BEGIN Supplied information

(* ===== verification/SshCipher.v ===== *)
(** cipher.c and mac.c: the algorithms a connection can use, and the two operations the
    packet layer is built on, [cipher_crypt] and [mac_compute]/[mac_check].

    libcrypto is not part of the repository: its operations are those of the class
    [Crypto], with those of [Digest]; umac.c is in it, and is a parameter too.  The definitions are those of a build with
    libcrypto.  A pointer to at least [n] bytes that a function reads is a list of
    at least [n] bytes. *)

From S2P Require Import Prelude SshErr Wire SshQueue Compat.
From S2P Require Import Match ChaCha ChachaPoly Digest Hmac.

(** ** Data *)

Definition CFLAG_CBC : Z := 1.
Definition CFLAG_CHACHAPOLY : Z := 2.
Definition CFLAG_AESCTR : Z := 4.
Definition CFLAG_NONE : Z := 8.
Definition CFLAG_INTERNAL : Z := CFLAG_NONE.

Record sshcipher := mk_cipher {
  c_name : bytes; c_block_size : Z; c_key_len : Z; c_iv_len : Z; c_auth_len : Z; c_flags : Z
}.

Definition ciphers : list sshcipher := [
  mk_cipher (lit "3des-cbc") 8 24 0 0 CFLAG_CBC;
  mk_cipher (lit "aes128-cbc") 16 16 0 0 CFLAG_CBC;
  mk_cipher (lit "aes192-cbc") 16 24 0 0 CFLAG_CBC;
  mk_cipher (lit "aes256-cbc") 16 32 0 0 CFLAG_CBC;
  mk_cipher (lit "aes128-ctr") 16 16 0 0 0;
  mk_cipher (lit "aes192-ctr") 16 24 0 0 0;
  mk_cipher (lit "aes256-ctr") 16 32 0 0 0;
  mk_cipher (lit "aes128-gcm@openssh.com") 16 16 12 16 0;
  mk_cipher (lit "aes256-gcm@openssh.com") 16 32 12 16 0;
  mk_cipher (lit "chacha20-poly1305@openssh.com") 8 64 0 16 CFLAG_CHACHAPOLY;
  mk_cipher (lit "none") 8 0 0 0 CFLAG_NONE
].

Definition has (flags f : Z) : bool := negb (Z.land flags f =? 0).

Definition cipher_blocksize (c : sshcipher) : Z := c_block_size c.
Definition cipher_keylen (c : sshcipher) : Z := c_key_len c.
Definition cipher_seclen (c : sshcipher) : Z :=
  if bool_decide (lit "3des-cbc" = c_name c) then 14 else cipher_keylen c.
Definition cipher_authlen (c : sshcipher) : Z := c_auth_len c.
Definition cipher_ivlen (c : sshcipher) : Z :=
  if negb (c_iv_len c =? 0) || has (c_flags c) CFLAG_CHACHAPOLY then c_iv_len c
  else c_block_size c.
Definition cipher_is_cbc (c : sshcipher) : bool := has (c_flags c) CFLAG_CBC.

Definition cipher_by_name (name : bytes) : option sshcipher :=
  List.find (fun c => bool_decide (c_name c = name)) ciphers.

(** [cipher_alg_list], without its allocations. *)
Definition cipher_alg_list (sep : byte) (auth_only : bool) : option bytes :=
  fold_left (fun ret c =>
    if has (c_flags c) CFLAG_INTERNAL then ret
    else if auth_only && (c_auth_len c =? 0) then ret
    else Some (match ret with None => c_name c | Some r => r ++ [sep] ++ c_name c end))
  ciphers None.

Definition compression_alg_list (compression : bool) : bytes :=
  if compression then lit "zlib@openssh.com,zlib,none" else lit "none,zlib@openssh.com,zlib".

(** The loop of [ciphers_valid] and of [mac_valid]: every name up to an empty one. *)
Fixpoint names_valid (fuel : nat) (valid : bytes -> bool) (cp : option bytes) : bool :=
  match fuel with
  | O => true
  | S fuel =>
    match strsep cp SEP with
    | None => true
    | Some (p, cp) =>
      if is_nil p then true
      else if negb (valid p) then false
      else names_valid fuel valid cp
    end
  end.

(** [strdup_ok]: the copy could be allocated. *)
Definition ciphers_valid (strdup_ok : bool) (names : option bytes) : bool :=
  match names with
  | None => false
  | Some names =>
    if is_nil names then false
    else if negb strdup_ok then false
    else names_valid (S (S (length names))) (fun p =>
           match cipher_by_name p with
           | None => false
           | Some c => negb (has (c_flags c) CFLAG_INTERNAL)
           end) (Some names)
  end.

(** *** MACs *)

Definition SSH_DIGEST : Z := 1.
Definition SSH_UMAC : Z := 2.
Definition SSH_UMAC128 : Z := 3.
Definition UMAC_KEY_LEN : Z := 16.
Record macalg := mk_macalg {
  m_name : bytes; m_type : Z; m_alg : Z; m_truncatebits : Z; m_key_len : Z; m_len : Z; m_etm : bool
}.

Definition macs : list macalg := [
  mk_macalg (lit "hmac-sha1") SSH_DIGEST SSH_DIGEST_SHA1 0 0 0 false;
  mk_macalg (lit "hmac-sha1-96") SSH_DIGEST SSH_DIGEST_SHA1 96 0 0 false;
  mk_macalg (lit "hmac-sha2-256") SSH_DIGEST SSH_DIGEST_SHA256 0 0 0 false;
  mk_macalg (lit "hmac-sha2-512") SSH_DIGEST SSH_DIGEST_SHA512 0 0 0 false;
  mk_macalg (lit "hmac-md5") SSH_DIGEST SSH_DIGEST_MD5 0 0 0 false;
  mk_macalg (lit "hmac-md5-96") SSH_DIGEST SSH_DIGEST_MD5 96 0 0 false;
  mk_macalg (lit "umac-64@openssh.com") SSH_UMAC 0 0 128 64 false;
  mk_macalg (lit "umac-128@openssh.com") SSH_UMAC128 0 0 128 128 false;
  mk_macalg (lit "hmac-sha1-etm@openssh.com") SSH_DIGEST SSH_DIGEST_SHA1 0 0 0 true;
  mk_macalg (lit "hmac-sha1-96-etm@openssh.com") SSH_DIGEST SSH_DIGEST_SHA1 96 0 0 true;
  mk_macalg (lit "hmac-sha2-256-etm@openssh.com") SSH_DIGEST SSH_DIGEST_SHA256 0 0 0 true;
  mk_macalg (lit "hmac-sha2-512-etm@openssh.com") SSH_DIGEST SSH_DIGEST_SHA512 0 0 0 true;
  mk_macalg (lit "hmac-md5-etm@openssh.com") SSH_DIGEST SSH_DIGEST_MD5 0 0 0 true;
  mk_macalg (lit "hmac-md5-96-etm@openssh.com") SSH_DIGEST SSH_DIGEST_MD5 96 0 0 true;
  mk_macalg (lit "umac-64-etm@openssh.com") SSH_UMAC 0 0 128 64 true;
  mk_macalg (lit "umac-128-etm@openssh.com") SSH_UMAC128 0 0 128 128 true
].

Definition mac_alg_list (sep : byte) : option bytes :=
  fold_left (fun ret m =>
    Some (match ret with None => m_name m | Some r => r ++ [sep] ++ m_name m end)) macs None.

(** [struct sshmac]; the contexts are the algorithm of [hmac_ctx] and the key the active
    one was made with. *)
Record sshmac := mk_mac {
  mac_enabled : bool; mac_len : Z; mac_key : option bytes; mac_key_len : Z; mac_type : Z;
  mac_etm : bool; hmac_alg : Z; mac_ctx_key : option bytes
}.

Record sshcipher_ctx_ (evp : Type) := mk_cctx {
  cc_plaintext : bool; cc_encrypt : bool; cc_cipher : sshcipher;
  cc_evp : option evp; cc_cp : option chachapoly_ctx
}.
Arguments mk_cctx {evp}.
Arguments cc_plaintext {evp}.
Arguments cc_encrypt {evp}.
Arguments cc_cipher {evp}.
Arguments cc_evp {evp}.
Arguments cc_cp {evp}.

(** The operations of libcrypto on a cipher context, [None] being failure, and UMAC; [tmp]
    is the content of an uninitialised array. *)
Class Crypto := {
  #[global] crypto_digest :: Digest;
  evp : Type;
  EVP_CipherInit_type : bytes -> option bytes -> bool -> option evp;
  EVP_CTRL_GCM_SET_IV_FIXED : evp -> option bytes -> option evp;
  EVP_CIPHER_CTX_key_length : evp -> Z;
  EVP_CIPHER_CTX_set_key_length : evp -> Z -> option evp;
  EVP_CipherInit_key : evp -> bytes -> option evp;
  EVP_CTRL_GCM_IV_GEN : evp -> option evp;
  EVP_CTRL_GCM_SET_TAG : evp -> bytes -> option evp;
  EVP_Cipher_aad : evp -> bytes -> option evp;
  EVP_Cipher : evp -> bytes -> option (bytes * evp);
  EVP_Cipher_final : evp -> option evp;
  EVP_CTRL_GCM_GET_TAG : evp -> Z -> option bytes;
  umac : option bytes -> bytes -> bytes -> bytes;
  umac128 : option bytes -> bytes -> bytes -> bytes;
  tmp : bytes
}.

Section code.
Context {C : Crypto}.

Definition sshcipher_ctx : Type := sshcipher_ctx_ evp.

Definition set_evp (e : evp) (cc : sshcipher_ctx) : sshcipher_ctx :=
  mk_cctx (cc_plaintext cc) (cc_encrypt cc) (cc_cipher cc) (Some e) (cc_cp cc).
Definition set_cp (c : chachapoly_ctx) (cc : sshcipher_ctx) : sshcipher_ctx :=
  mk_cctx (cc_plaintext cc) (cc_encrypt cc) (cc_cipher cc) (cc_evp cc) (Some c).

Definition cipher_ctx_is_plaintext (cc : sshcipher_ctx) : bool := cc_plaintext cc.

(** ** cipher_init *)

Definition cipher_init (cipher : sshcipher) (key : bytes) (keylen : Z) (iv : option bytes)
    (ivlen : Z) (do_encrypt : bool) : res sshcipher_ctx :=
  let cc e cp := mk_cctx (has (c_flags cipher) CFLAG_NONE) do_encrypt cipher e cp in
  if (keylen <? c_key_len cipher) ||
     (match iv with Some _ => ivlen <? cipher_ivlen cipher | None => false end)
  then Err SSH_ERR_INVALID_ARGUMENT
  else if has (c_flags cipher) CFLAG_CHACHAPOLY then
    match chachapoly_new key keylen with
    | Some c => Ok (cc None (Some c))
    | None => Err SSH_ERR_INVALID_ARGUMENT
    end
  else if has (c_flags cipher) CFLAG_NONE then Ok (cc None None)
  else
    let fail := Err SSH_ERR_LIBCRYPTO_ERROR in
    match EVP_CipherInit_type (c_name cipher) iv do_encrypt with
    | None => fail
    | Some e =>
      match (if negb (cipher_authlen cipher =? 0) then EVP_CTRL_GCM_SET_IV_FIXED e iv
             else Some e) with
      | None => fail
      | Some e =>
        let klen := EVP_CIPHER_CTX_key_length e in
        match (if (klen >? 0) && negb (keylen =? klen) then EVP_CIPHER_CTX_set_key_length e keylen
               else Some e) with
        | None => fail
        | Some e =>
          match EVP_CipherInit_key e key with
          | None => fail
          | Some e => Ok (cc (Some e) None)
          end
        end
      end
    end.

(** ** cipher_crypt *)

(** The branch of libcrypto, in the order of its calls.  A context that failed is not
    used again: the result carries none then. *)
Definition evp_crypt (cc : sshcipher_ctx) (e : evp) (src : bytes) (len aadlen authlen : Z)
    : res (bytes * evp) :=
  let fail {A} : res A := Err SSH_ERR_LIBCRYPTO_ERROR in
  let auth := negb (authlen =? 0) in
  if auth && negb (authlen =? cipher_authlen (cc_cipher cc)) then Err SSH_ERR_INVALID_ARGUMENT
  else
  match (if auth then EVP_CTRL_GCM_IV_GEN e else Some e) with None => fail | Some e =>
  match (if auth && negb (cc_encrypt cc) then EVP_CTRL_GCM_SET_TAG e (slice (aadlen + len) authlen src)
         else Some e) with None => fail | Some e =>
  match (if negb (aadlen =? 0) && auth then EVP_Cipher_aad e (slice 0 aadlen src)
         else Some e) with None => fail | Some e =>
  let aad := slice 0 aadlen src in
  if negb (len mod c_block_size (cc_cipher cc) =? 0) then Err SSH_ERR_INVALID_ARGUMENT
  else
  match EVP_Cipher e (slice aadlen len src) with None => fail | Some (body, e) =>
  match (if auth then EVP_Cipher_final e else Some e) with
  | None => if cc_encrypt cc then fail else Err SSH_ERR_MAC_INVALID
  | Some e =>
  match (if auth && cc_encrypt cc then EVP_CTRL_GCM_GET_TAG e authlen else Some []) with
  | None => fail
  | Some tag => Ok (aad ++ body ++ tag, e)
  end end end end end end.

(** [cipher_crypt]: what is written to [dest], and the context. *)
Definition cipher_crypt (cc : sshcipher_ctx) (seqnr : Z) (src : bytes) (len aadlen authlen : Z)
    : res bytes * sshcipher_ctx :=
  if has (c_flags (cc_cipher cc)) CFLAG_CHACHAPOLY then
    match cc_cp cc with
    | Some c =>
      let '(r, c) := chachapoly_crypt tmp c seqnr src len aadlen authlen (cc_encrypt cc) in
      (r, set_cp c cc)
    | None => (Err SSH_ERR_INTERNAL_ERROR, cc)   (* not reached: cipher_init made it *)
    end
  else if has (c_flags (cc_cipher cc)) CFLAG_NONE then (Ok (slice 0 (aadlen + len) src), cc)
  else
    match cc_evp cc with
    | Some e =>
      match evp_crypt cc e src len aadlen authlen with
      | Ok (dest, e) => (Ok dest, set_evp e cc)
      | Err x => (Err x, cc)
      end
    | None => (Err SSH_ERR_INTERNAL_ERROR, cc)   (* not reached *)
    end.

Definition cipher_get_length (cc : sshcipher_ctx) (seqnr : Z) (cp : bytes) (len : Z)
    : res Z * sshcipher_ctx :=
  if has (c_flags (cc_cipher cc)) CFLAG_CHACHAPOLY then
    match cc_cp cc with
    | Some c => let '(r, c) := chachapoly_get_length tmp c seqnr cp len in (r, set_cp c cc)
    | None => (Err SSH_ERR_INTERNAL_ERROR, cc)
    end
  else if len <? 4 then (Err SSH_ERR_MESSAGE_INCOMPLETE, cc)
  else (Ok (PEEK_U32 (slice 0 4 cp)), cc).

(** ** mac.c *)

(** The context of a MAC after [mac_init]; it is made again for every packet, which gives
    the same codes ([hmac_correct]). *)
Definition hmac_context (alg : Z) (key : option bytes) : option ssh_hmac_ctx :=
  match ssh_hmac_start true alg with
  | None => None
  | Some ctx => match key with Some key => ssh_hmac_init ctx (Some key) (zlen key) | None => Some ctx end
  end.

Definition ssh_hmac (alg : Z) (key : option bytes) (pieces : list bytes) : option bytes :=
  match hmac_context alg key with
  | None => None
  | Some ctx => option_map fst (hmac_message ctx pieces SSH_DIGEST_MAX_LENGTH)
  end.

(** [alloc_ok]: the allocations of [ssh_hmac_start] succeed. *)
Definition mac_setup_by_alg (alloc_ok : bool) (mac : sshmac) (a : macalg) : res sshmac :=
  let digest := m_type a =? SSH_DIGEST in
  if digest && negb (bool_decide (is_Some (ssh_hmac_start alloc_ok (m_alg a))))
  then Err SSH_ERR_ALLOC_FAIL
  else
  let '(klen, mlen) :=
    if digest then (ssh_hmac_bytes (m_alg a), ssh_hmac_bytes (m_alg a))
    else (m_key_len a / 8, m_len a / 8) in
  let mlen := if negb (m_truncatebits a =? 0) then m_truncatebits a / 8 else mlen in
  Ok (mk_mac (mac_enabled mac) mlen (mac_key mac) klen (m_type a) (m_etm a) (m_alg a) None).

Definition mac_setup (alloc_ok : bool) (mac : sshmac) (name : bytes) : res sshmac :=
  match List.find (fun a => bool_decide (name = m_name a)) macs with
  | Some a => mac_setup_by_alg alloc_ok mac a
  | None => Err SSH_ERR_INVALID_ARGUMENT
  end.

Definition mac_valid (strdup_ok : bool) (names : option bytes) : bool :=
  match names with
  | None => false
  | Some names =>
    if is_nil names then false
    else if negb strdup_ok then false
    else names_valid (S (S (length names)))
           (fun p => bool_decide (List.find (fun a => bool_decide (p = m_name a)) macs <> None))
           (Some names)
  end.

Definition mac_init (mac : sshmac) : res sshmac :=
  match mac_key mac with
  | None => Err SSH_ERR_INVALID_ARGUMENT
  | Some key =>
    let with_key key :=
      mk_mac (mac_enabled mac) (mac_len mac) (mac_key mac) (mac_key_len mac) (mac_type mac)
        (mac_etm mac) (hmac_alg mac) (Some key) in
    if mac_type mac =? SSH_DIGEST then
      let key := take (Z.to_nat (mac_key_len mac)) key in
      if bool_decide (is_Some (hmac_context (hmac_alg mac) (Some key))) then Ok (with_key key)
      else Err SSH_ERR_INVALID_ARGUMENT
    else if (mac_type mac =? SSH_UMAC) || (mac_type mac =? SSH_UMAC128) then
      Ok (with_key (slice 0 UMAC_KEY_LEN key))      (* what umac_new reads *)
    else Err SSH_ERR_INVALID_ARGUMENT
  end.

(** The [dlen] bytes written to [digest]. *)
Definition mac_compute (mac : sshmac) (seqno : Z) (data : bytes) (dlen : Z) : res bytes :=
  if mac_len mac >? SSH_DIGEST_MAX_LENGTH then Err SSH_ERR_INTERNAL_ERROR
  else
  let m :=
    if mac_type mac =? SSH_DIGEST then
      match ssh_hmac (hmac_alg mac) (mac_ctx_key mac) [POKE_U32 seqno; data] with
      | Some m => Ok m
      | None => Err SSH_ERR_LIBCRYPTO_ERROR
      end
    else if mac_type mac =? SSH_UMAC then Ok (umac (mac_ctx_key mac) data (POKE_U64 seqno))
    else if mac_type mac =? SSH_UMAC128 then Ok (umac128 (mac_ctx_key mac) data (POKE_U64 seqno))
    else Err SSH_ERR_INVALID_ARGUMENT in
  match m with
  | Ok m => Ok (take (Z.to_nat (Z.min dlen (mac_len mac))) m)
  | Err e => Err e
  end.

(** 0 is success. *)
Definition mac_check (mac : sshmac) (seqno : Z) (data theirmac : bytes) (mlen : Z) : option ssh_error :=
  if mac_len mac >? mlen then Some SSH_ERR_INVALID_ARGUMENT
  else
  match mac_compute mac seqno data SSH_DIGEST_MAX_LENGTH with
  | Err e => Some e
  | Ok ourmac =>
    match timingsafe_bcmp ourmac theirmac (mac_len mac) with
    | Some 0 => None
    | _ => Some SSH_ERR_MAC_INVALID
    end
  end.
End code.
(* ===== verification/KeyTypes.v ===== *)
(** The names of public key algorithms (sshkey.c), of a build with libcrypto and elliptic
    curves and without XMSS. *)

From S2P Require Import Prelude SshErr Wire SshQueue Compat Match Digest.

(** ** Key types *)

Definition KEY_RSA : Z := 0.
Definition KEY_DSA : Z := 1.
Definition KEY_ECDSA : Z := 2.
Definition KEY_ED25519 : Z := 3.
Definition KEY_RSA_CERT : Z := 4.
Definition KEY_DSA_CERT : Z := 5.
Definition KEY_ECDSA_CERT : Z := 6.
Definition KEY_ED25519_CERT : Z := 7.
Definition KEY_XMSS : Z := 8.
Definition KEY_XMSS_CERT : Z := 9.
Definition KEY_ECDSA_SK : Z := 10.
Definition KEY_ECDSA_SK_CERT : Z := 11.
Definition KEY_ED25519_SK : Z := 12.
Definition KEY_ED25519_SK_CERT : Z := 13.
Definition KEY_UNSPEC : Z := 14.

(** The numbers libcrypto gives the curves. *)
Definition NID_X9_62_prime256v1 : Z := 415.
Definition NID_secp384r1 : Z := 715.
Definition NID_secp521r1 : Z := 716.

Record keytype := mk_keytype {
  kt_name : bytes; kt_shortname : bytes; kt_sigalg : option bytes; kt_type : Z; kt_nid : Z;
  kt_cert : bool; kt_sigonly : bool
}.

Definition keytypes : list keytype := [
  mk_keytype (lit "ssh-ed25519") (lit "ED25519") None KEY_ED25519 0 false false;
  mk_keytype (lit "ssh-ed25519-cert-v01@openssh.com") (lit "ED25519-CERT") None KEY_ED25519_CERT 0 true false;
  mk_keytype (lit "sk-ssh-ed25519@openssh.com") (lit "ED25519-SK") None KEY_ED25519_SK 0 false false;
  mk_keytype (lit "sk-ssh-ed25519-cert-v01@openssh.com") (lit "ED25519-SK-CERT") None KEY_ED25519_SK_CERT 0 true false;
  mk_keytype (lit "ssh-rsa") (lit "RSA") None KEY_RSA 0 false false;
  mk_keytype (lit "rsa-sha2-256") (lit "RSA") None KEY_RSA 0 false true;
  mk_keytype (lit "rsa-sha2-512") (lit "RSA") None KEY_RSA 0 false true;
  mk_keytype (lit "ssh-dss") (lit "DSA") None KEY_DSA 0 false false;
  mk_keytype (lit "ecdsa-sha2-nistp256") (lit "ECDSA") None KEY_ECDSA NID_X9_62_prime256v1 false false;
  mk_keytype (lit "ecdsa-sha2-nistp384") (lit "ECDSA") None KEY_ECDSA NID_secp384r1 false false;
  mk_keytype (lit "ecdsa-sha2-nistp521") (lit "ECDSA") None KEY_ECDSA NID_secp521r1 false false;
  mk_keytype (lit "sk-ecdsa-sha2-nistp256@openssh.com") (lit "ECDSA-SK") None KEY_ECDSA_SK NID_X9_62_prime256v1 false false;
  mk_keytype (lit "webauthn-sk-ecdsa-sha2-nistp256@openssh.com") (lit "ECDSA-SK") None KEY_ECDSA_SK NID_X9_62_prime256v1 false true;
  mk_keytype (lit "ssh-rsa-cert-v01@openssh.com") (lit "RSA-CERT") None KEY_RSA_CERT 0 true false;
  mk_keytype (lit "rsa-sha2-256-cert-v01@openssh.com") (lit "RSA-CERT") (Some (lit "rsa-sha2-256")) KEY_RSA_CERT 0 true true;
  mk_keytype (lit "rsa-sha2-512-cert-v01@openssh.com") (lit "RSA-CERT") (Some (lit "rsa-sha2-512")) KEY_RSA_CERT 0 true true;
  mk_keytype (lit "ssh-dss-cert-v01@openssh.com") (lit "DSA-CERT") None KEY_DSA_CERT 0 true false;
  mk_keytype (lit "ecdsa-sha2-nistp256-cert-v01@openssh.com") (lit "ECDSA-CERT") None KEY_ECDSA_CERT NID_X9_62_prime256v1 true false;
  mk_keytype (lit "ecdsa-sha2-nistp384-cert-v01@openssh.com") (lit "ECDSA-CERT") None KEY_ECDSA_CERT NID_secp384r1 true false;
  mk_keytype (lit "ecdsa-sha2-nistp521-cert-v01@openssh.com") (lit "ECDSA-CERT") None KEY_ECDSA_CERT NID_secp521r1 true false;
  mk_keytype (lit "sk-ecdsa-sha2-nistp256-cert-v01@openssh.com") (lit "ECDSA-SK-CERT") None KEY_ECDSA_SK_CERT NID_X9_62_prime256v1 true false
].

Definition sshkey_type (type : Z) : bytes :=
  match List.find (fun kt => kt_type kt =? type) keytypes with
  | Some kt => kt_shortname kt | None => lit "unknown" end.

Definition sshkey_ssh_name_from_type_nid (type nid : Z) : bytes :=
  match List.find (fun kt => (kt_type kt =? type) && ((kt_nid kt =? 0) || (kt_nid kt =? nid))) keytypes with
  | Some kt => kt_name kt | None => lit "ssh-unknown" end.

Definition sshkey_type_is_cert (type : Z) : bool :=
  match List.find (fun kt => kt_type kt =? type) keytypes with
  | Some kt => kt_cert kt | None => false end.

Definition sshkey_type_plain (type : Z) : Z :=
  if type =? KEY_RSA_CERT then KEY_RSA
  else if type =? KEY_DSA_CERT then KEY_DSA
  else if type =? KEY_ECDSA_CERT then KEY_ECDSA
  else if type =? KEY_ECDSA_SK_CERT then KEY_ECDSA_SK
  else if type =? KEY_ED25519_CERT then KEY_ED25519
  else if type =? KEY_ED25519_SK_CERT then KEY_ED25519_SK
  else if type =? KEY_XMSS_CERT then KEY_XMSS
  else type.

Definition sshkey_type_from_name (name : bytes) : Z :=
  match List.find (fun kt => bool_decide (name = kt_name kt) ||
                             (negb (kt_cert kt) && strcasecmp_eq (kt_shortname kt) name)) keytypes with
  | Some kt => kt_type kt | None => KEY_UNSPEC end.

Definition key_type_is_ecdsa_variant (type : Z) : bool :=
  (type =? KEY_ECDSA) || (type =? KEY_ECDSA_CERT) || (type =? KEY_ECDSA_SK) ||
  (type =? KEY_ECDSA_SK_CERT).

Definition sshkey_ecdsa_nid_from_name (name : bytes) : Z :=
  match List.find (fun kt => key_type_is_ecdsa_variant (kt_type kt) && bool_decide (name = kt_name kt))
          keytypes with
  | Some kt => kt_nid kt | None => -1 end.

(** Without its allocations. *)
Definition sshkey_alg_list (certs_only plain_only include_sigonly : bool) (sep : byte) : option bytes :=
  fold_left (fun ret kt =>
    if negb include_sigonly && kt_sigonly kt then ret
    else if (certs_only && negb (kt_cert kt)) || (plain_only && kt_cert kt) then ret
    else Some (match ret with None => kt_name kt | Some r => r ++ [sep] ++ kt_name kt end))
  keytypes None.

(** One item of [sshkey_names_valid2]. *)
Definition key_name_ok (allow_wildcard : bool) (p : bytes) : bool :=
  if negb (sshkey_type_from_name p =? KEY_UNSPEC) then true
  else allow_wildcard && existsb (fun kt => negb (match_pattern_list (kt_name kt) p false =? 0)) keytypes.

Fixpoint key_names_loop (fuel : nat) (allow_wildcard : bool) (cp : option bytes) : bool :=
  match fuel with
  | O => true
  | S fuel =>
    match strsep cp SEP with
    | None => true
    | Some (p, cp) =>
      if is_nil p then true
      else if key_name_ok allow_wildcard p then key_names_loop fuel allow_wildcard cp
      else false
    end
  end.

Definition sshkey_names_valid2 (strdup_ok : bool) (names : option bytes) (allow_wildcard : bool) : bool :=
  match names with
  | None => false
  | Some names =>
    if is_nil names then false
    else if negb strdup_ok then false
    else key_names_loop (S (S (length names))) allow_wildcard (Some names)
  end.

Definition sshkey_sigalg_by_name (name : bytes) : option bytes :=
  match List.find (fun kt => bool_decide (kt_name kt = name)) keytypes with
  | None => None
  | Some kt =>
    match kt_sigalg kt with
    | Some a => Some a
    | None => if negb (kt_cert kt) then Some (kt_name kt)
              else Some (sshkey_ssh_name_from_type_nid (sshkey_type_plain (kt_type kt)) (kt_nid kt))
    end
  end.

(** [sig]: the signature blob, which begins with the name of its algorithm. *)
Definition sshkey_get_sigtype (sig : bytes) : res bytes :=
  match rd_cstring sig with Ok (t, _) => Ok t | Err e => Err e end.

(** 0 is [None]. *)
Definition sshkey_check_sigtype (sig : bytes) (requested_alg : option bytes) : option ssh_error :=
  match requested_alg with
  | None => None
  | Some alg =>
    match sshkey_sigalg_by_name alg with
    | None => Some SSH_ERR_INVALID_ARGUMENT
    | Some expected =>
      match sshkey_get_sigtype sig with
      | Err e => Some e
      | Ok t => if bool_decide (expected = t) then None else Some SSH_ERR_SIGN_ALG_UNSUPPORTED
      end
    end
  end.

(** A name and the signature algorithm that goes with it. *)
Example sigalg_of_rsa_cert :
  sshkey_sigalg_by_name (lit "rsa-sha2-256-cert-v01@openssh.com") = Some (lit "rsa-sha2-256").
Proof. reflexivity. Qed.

END Supplied information

Problem description.
Of the lines above, output exactly those from the line bearing "(** The branch" through the line bearing "let auth := negb (authlen =? 0) in", inclusive.

Solution for this exercise.
(** The branch of libcrypto, in the order of its calls.  A context that failed is not
    used again: the result carries none then. *)
Definition evp_crypt (cc : sshcipher_ctx) (e : evp) (src : bytes) (len aadlen authlen : Z)
    : res (bytes * evp) :=
  let fail {A} : res A := Err SSH_ERR_LIBCRYPTO_ERROR in
  let auth := negb (authlen =? 0) in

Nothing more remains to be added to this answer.